[gial] RES: Transparência pública?

Robison Gonçalves de Castro RGCASTRO em senado.gov.br
Sexta Maio 7 14:47:13 BRT 2010


Guilherme,

Acompanho vc em seu raciocínio. E adiciono que países que hoje têm governos eficientes e transparentes, como os Países escandinavos, Nova Zelândia e Austrália, trilharam exatamente este caminho, de maneiras diversas, mas como mesmo fito: transparência gerencial: claras demonstrações á sociedade da relação custo-resultado dos programas.

Dar transparências para bilhões de empenhos e ordens bancárias, além de caríssimo, não vai fazer o eleitor saber se inundar a Amazônia para construir Belo Monte é uma boa e eficiente solução ou não para o problema.

abçs

Róbison Gonçalves de Castro
Diretor de Planejamento e Fomento do Projeto Interlegis
rgcastro em senado.gov.br
55(61)3303-2618
 
-----Mensagem original-----
De: gial-bounces em listas.interlegis.gov.br [mailto:gial-bounces em listas.interlegis.gov.br] Em nome de Guilherme Mendonça Rodrigues
Enviada em: sexta-feira, 7 de maio de 2010 12:05
Para: gial-bounces em listas.interlegis.gov.br; gial em listas.interlegis.gov.br
Assunto: [gial] Transparência pública?

Prezados,

Diante das colocações  acerca da matéria, dedico a exposição ao  
interior da administração pública, em especial, finanças e governança  
pública. Primeiramente, gestão de recursos públicos não se trata de  
gênero novo dentre o universo das finanças, tão somente é uma espécie,  
neste sentido devemos vislumbrar esta problemática, primeiro, pela  
ótica das finanças (veio gerencial), aplicando regras gerais deste  
universo às especificidades do setor público. (O que se vê é o  
contrário)

Segundo, do problema colocado em todos os emails acerca de governança  
pública, que nada mais é do que o desdobramento de governança  
corporativa aplicada ao setor público, destacamos ai a transparência  
dos atos e fatos da administração, integridade da contabilização e  
responsabilização desta e pela administração, surge a questão da  
eficiência, que a meu ver é o denominador comum para nossas  
inquietudes, tratando pois do retorno (benefício socioeconômico)  
gerado pela administração pública quando acreditamos à administração  
recursos (nosso esforço) a serem aplicados na atividade governamental,  
para financiar uma pauta de políticas.

Assim, retomando a consideração inicial sobre finanças combinada às  
questões de governança pública, temos a gestão propriamente dita, que  
antes de qualquer consideração, se compõe de pessoas, pessoas de carne  
e osso, pessoas naturais, no seu melhor sentido subjetivo de ser.

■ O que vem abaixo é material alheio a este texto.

(* ===== verification/Prelude.v ===== *)
(** * Verification of the data, the commands, the transactions and the log of Redis 2.8.9

    The program is the Redis server under src/redis-stable/src.  This development models
    the parts on which its data rests: the byte-level encodings, the containers, the
    parser that turns the bytes of a connection into commands, the commands on keys,
    strings and bits with the objects, the keyspace and the dispatch that they use, the
    transactions, and what is written to disk and read back.  The
    models are executable and follow the C code statement by statement; the theorems say
    what each part does.

    ** Parts and files

    - Prelude: machine integers ([uwrap], [swrap]), byte buffers with checked reads and
      writes ([rd], [wr], [rdn], [wrn], [mmove]), little-endian encodings and the tactics
      that the files share.
    - Endian (endianconv.c): byte reversal and its conditional forms; the byte order of
      the host is a class, with an instance for each.
    - Util (util.c): Num, the decimal conversions ll2string, string2ll and string2l; Glob,
      the matcher stringmatchlen.
    - Lzf (lzf_c.c, lzf_d.c): the compressor, with an arbitrary hash table to start from,
      and the decompressor.
    - Crc64 (crc64.c), Rand (rand.c): the checksum and the generator of scripts.
    - Sds (sds.c): dynamic strings.  A string is its header and the bytes allocated after
      it; [SdsSpec.rep s x] says that it holds the bytes [x].
    - Intset (intset.c): sorted sets of integers in a byte array, on Endian.
    - Dict, DictScan (dict.c): hash tables in a memory of entries, with the incremental
      rehashing, and the scan with a cursor of reversed bits.
    - Ziplist (ziplist.c), with ZiplistLayout (the bytes of an abstract list of entries),
      ZiplistFacts and ZiplistThms: lists of strings and integers in a byte array, on
      Endian and Util.
    - Robj (object.c): comparison of string objects, on Util, and the doubles of the scores.
    - Skiplist (t_zset.c), with SkiplistFacts and SkiplistThms: the skiplist of sorted
      sets in a memory of nodes, on Robj; the dictionary of the set is a parameter.
    - Network (networking.c), with NetworkFacts and NetworkThms: the query buffer, the
      inline and multi bulk parsers and the loop on the requests, on Sds, Util and Robj;
      the execution of a command and the output queue are parameters.
    - Adlist (adlist.c), with AdlistThms: doubly linked lists in a memory of nodes.
    - Server (object.c, networking.c): objects with reference counts in a memory, their
      encodings, the shared integers, the replies; the monad [Cmd] of the commands, whose
      state is the memory, the databases, the arguments of the client and what is outside
      (clock, events, counters).  ServerFacts has the specification side (the monad [Spec]
      on maps from keys to values, the abstraction [abs], the invariant [inv] with exact
      reference counts, the simulation [sim] of a command by a specification), ObjFacts
      the simulations of the operations on objects.
    - Db (db.c), with DbFacts and DbThms: lookups, updates, expiration, and the commands on
      keys and databases.  Tstring (t_string.c), with CommandFacts and TstringThms: the
      commands on strings.  Bitops (bitops.c), with BitopsFacts (counts and searches of
      bits by words) and BitopsThms: the commands on bits.
    - Session (redis.c, networking.c), with SessionThms: the table of commands, the checks
      before a command runs, its call and propagation, and the life of its arguments and
      replies.  CommandThms states what the commands do, one group after the other.

    - Hll (hyperloglog.c), with HllFacts and HllThms: the registers of cardinality
      estimation, dense and sparse, on Sds.
    - Rio (rio.c), Rdb (rdb.c) and Migrate (migrate.c), with RioThms, RdbFacts, RdbThms and
      MigrateThms: streams in memory, the encodings of lengths, integers and strings in dump
      files, and DUMP and RESTORE of strings, on Lzf, Crc64, Sds and Util.
    - Multi (multi.c, redis.c, networking.c), with MultiFacts and MultiThms: the clients with
      their flags, queues and watched keys, and the clients that watch each key; the other
      commands are a parameter.  The specification of MultiFacts has for each client a set of
      keys and three booleans.  A request is a command that passes the checks of
      processCommand, or a refusal by one of them: [flags_transaction] says which of the
      checks call flagTransaction, as all but three do.
    - Aof (aof.c), with AofFacts, AofLog and AofThms: the append only file.  The text of a
      command is that of the protocol (NetworkSpec), files and descriptors are a small model
      of the system whose answers are arbitrary, and the data and the effect of a command are
      parameters, with a preorder between the data that the file leads to and the data in memory.
    - Repl (replication.c), with ReplFacts and ReplThms: the master, with its backlog and its
      slaves, and the events that change them, on the texts of Aof.  The contents of a dump
      are an argument.  The specification is the stream of the commands that were fed, and
      each slave remembers how it joined, which no operation reads.
    - Pubsub (pubsub.c, notify.c), with PubsubFacts, PubsubCmds and PubsubThms: channels and
      patterns, with the matcher of Util.  The specification has a set of channels for each
      client and one list of patterns; the two other tables of the code are implied.

    A model is a function with a result of type [option]: no value means an access outside
    an allocation, a pointer to a free cell, or a failed assertion of the code, so a
    theorem that a call returns [Some] is a theorem of memory safety.  Memory that the
    code does not initialise has arbitrary contents (arguments [junk], [junk_level], and
    so on), and the allocator returns any free address; zmalloc aborts the process when
    memory is exhausted, so it never fails.

    ** What the theorems show

    - Refinement: sds_refines, intset_refines, dict_refines, ziplistInsert_correct,
      ziplistPush_correct, ziplistDeleteRange_correct, zslDelete_correct and
      zslDeleteRangeByScore_correct state that the operations on bytes or pointers do
      what the corresponding operations on lists, sets, maps or sorted sets do, and keep
      the representation invariant; zslInsert_correct states it of the insertion, with
      every pointer and span of every level.
    - The server: session_refines states that serving requests from the start never fails
      and gives the databases, replies and events of the specification; session_memory
      that reference counts are exact, so that nothing leaks or dangles; session_typed
      that every object keeps the representation of its encoding.  The groups of commands
      are string_commands_refine, key_commands_refine and bit_commands_refine, for every
      state that satisfies the invariant; expired_keys_gone and lookupCommand_correct are
      what a user sees of expiration and of the table of commands.
    - Transactions: transactions_refine states that the flags and the two tables of watched
      keys implement the specification for any requests; watch_detects that, whatever the
      others send between the WATCH and the EXEC of a client, EXEC runs exactly the queue
      when no touch since the WATCH concerned a watched key and no refusal flagged the
      transaction.  readonly_not_flagged shows a refusal that does not.
    - Replication: repl_in_sync states that the backlog is the end of the stream of the
      commands fed, and that a slave that joined with a part of the stream, or with a dump
      started for it, has the stream from its offset; psync_resumes that such a slave that comes
      back is sent exactly what it has not received.  The slaves that waited for a dump or got
      a copy of the output of another are those of the defects below.
    - Messages: pubsub_refines states that subscriptions, notices and ends of clients keep the
      tables in agreement; publish_exact who gets a message, how often and in which order.
    - Disk: aof_durable states that through commands, short or failed writes, and rewrites
      that succeed or fail, the file and the pending buffer load to the data, up to times of
      PEXPIREAT that the code computes twice, and if fstat does not fail; aof_truncated
      that a log cut anywhere loads up to the end of a command or is refused; dump_restore,
      rdb_string_roundtrip, rdb_load_safe and restore_rejects that dumps are read back, that
      no input makes the reader leave its buffer, and that everything but a body with the
      version and its CRC-64 is refused.
    - Registers: hllAdd_correct, hll_registers, hllMerge_correct and hllSparseToDense_correct
      state that both representations hold the same 16384 maxima.
    - Round trips: lzf_roundtrip, repr_split_roundtrip, string2ll_iff_printed, rio_roundtrip.
    - Equivalence with a reference: stringmatch_decides (the glob matcher and a relation),
      crc64_is_crc (the table and division of polynomials), redisLrand48_is_lcg,
      redisPopcount_counts, redisBitpos_first and bitop_buffer_combines (words and bits).
    - Linked lists: list_refines, list_search_dup_correct.
    - Searches: ziplistIndex_correct, ziplistFind_correct, zslGetRank_correct,
      zslFirst_LastInRange_correct, zslLexRange_correct, sdssplitlen_complete.
    - Safety and bounds: lzf_decompress_safe on any input, zslRandomLevel_correct,
      ll2string_truncates, ziplistCascadeUpdate_correct.
    - Progress: dictScan_complete, dictScan_terminates, dictRehash_terminates, and
      requests_in_order: however the bytes of a sequence of commands are cut in reads, the
      commands run in order, each as soon as its last byte is read.
    - Defects of the code, as theorems: class_backslash_overreads,
      negated_class_matches_empty, lzf_compress_overrun, dictScan_misses_key,
      ziplistInsert_overreads, zslIsInLexRange_minstring, processInlineBuffer_quoted (the
      line that ends with a newline alone), blocked_client_rejected, corrupted_hll_overflows,
      restore_payload_panics, compressed_length_wraps, negative_length_overflows,
      startAppendOnly_dangling, waiting_slave_doubled, copied_slave_loses,
      waiting_slave_stuck, bulk_length_twice, malformed_offset_garbles, fstat_failure_corrupts,
      readonly_not_flagged and publish_overreads.

    ** Bounds

    The code keeps sizes in 32-bit integers and does not test them, so the theorems have
    limits: 2^30 bytes for a dynamic string ([SDS_LIMIT]), 2^28 elements for an integer
    set, 2^29 entries for a table, 2^31 bytes for a ziplist, 2^32-1 elements for a
    skiplist, whose spans are unsigned ints ([SKIPLIST_LIMIT]).  Requests have the limits
    of the protocol, 2^20 arguments of at most 2^29 bytes.  The reference counts are ints:
    a state has a bound on the references that an object may get, below 2^31, which a
    session checks at each request ([session_ok]); SETRANGE and GETRANGE have offsets that
    do not overflow ([string_bounds]), since the code does not test them.  [long] has 64 bits, [int] 32,
    and [char] is signed.

    Hypotheses on the system: fstat works when the append only file is loaded and when a
    rewrite is installed ([AofLog.event_ok]).  On the commands that a log replays: they keep the
    preorder of AofLog, so that a time that is later in the file stays one.  The client of a session
    gets replies unless it is the link of the master or has no write handler
    ([prepareClientToWrite]); the clients of Multi and Pubsub always do.

    Recursion that is not structural has fuel, and the theorems state results, not only
    what holds of a result: the length of the input for parsers, the size of the memory
    for walks along pointers (a walk visits a cell once), the number of arguments left for
    a request, the number of buckets for a rehash.  The draws of zslRandomLevel end with
    probability one, not always, so its theorems have the number of draws as hypothesis.

    ** What is not modelled

    Scripting, sentinel, the event loop and the client programs: they rest on sockets,
    clocks, processes or interpreters.  Of replication, the side of the slave and its timers.
    Of persistence, the dump files of types other than strings and the files themselves, the
    dump of the child that rewrites the append only file (a hypothesis says that it leads to
    the data of the child), fsync and what survives a loss of power; the estimate of hyperloglog.c,
    which rests on doubles, and the PF commands; MIGRATE.  Transactions, publish and subscribe,
    replication, DUMP and RESTORE have their own state, apart from the table of Session.
    The commands on lists, sets, hashes and sorted sets, blocked clients,
    eviction under maxmemory, monitors, the slow log and the statistics of single
    commands: the commands among them have their row in the table, and running one of
    them has no result.  Within the parts above: the iterators and random keys of dict.c,
    printing (ziplistRepr), the formatting of sdscatprintf beyond its buffer logic,
    INCRBYFLOAT, zslParseRange and the sorted sets in ziplists (they need strtod and
    printf), KEYS, SCAN, RANDOMKEY, and the output buffers of clients: the reply is the
    list of its bytes, with the objects that the reply list holds until they are sent.  In
    the keyspace a dictionary is a map, by the theorems of Dict, and an object of another
    type than strings is its contents.  The libraries under deps are third-party code. *)

From Stdlib Require Export ZArith Lia Bool.
From Stdlib Require Ascii String.
From stdpp Require Export base option list gmap.
#[global] Open Scope Z_scope.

Por conseguinte, ao imputar às pessoas (leia-se - máquina  
administrativa) a materialidade dos fatos, componho o coro que remete  
a estas o dever-ser sujeito ativo de um modelo de administração  
gerencial, que em nosso problema, subroga-se na administração  
financeira e orçamentária e sua exteriorização, e para tanto, bastamos  
que o valor gerencial esteja claro e certo nas práticas das pessoas.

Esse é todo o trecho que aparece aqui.